Никонов отвел глаза. Ему стыдно было сейчас за Карпухина. И самому неловко, что он слышит и видит это.
— Я не говорю, непременно ее. Не обязательно водку пить. За рулем достаточно и кружки пива.
— И пива не пил. Честное слово!
— Слушайте, Карпухин, не надо! Нет таких людей, чтоб вообще не пили. Понимаете? Нет! А среди шоферов тем более. Я тоже пью. Не на работе, конечно, но случается. Не пьет только сова. И знаете почему? — позволив себе вольность, Никонов заранее улыбался и не замечал оглушенного вида Карпухина. — Не пьет она потому, что днем спит, а ночью магазин закрыт.
И он засмеялся, ожидая на свою такую дружескую откровенность если не благодарности, то ответной улыбки хотя бы. Но Карпухин только кивнул опять, ничего, видно, не поняв, и снова облизал губы.
— Поймите меня, Карпухин, правильно. Вслушайтесь и постарайтесь понять. Между нами установились отношения доверия. Так мне по крайней мере кажется. — Он подождал подтверждения, но Карпухин все так же смотрел на него. В растерянных его глазах металась загнанная мысль. Никонову неприятно стало. Не за себя, конечно, за него. — Это очень важно, чтоб я вам доверял. Для вас важно. Так не разрушайте же этого доверия.
Вот тут Карпухин по-настоящему испугался. Что было, с тем еще поспорить можно, отречься. А вот если не было, как доказать? Приставят, и не докажешь ничего.
— Не пил я, честное слово. Потому что нельзя мне!
Никонов поморщился в душе. Вот так и в те разы было. Люди охотно, с мельчайшими подробностями, не оставлявшими сомнений, что говорят правду, рассказывали о прошлых делах, за которые наказание им уже не грозило. И эти же люди потом начинали бессмысленно, неуклюже врать.
— Если б каждый руководствовался словом «нельзя»! Тогда б и суды не нужны были, и нас, грешных, можно было бы распустить по домам, — сказал Никонов, не замечая некоторой доли кокетства в своих словах.
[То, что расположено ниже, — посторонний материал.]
Lemma acc_drive_outbound_all d env deact ids : forall h ev h',
  handler_inv asked d h -> NoDup ids -> (forall id, id ∈ ids -> is_Some (outbound_substreams h !! id)) ->
  drive_outbound_all env deact ids h = Some (ev, h') ->
  exists m q evs, h' = set_events_out (set_outbound h m q) (events_out h ++ evs) /\
    forall Q E r, accounted Q (outbound_substreams h) E r -> accounted Q m (E ++ evs ++ option_list ev) r.
Proof.
  induction ids as [|id ids IH]; intros h ev h' Hv Hnd Hin; simpl.
  { intros [= <- <-]. eexists (outbound_substreams h), (outbound_substreams_delay h), [].
    split; [destruct h; simpl; by rewrite app_nil_r|]. intros Q E r. simpl. by rewrite app_nil_r. }
  apply NoDup_cons in Hnd as [Hid Hnd]. destruct (Hin id) as [i Hi]; [set_solver|].
  pose proof (drive_outbound_ok d env deact id h i Hv Hi) as Ho.
  destruct (drive_outbound env deact id h) as [[ev1 h1]|] eqn:E1; [|done]. destruct Ho as [Hv1 Hoth].
  destruct (acc_drive_outbound d env deact id h i ev1 h1 Hv Hi E1) as (m1 & q1 & evs1 & Hh1 & Ha1).
  destruct ev1 as [e1|]; [intros [= <- <-]; by eauto|]. intros E2.
  destruct (IH h1 ev h') as (m & q & evs & -> & Ha); [done..| |done|].
  - intros x Hx. rewrite Hoth by (intros ->; done). apply Hin. set_solver.
  - rewrite Hh1. exists m, q, (evs1 ++ evs). split; [simpl; by rewrite <- app_assoc|].
    intros Q E r Hacc. rewrite Hh1 in Ha. simpl in Ha.
    specialize (Ha1 _ _ _ Hacc). simpl in Ha1. rewrite app_nil_r in Ha1.
    specialize (Ha _ _ _ Ha1). by rewrite <- !app_assoc in *.
Qed.

(** The events a poll delivers and the dials it starts. *)
Definition poll_events (p : HandlerPoll Id) : list (HandlerEvent Id) :=
  match p with PollNotify e => [e] | _ => [] end.

Definition same_ids h h' : Prop :=
  current_inbound_substream_id h' = current_inbound_substream_id h /\
  current_outbound_substream_id h' = current_outbound_substream_id h.

Lemma acc_poll_dial h :
  let '(p, h') := poll_dial h in
  events_out h' = events_out h /\ same_ids h h' /\
  forall D E r, accounted (dial_queue h ++ D) (outbound_substreams h) E r ->
    accounted (dial_queue h' ++ dialing_after D p) (outbound_substreams h') (E ++ poll_events p) r.
Proof.
  unfold poll_dial.
  set (finish := match handler_state h with HandlerState.ShuttingDown _ => _ | _ => _ end).
  assert (Hfin : let '(p, h') := finish in events_out h' = events_out h /\ same_ids h h' /\
    forall D E r, accounted (dial_queue h ++ D) (outbound_substreams h) E r ->
    accounted (dial_queue h' ++ dialing_after D p) (outbound_substreams h') (E ++ poll_events p) r).
  { unfold finish. repeat case_match; simplify_eq; (split; [done|]; split; [done|]); intros ??? Ha; simpl;
      rewrite ?app_nil_r; try done; (eapply acc_mono; [exact Ha|set_solver|set_solver]). }
  clearbody finish. destruct (dial_queue h) as [|[id req] rest] eqn:Eq; [done|].
  destruct (_ <? _); [|done]. split; [done|]. split; [done|]. intros D E r Ha. simpl.
  eapply acc_mono; [exact Ha|set_solver|set_solver].
Qed.

Lemma acc_poll d env h p h' :
  handler_inv asked d h -> handler_poll env h = Some (p, h') ->
  same_ids h h' /\ forall D V r,
    accounted (dial_queue h ++ D) (outbound_substreams h) (V ++ events_out h) r ->
    accounted (dial_queue h' ++ dialing_after D p) (outbound_substreams h')
      (V ++ poll_events p ++ events_out h') r.
Proof.
  intros Hv. unfold handler_poll. destruct (events_out h) as [|e rest] eqn:Ee.
  2: { intros [= <- <-]. split; [done|]. intros D V r Ha. done. }
  destruct (match handler_state h with HandlerState.ShuttingDown _ => _ | _ => _ end).
  { intros [= <- <-]. split; [done|]. intros D V r Ha. simpl. rewrite Ee.
    eapply acc_mono; [exact Ha|done|set_solver]. }
  pose proof (inv_purge_inbound d (length (inbound_substreams_delay h)) (pe_now env) h Hv) as Hv1.
  destruct (purge_inbound_frame (length (inbound_substreams_delay h)) (pe_now env) h) as (m1 & q1 & ev1 & E1).
  rewrite Ee in E1. simpl in E1. set (h1 := purge_inbound _ _ _) in *. clearbody h1.
  pose proof (inv_purge_outbound d (length (outbound_substreams_delay h1)) (pe_now env) h1 Hv1) as Hv2.
  destruct (purge_outbound_frame (length (outbound_substreams_delay h1)) (pe_now env) h1) as (m2 & q2 & E2).
  pose proof (fun Q E r => acc_purge_outbound d (length (outbound_substreams_delay h1)) (pe_now env) h1
    Q E r Hv1) as Ha2.
  destruct (purge_outbound _ _ _) as [oe h2]. simpl in Hv2, E2.
  assert (Eo1 : outbound_substreams h1 = outbound_substreams h) by by rewrite E1. rewrite Eo1 in Ha2.
  destruct oe as [e|].
  { intros [= <- <-]. split; [by rewrite E2, E1|]. intros D V r Ha%Ha2. rewrite E2 in Ha |- *.
    rewrite E1. simpl in *. rewrite app_nil_r in Ha. eapply acc_mono; [exact Ha|done|set_solver]. }
  destruct (inv_drive_inbound d env (is_deactivated (handler_state h2)) h2 Hv2)
    as (h3 & -> & Hv3 & _ & m3 & q3 & ev3 & E3).
  destruct (drive_outbound_all env _ _ h3) as [[ev h4]|] eqn:E4; [|done].
  apply acc_drive_outbound_all with (d := d) in E4 as (m4 & q4 & ev4 & E4 & Ha4); [|done| |].
  2: { apply NoDup_fst_hash_iter. }
  2: { intros id ([? i] & -> & Hin)%list_elem_of_fmap. apply elem_of_hash_iter in Hin. by eauto. }
  assert (Eo3 : outbound_substreams h3 = outbound_substreams h2) by by rewrite E3. rewrite Eo3 in Ha4.
  assert (Ef : dial_queue h4 = dial_queue h /\ outbound_substreams h4 = m4 /\
    events_out h4 = ev1 ++ ev3 ++ ev4 /\ same_ids h h4).
  { rewrite E4, E3, E2, E1. simpl. by rewrite <- app_assoc. }
  destruct Ef as (Eq & <- & Eev & Eid). clear E1 E2 E3 E4.
  assert (Hacc : forall D V r, accounted (dial_queue h ++ D) (outbound_substreams h) (V ++ []) r ->
    accounted (dial_queue h4 ++ D) (outbound_substreams h4) (V ++ ev4 ++ option_list ev) r).
  { intros D V r Ha%Ha2. rewrite Eq. simpl in Ha. rewrite !app_nil_r in Ha. by apply Ha4. }
  intros Hp. destruct ev as [e|].
  - injection Hp as <- <-. split; [done|]. intros D V r Ha%Hacc. simpl in *. rewrite Eev.
    eapply acc_mono; [exact Ha|done|set_solver].
  - injection Hp as Hp. pose proof (acc_poll_dial h4) as Hd. rewrite Hp in Hd.
    destruct Hd as (Ev & Eid2 & Hd). unfold same_ids in *. split; [destruct Eid, Eid2; split; congruence|].
    intros D V r Ha%Hacc%Hd. rewrite Ev, Eev. eapply acc_mono; [exact Ha|done|]. simpl. set_solver.
Qed.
— Я ее сам боюсь, потому что себя знаю, — в голосе Карпухина сказалась явная неуверенность, когда он заговорил об этом. Но он взглянул на следователя и поборол себя, как бы решив, что ому нужно сказать, не опасаясь. — Было у меня однажды. Когда из заключения вышел. Здорово зашибал тогда. Меня даже в слесаря переводили на полгода. Может, и из парка выгнали бы, если б не механик колонны. А вот полтора года уже в рот не беру. С тех пор как жене обещал. Она идти за меня не хотела. Молодая, а тут сидел уже, пьющий. Боялась идти. Но я ей твердо сказал. На свадьбе своей и то не пил. Вы на автобазе спросите, вам скажут. Я на праздник и то лимонадом чокаюсь. Потому что сорваться боюсь, знаю себя.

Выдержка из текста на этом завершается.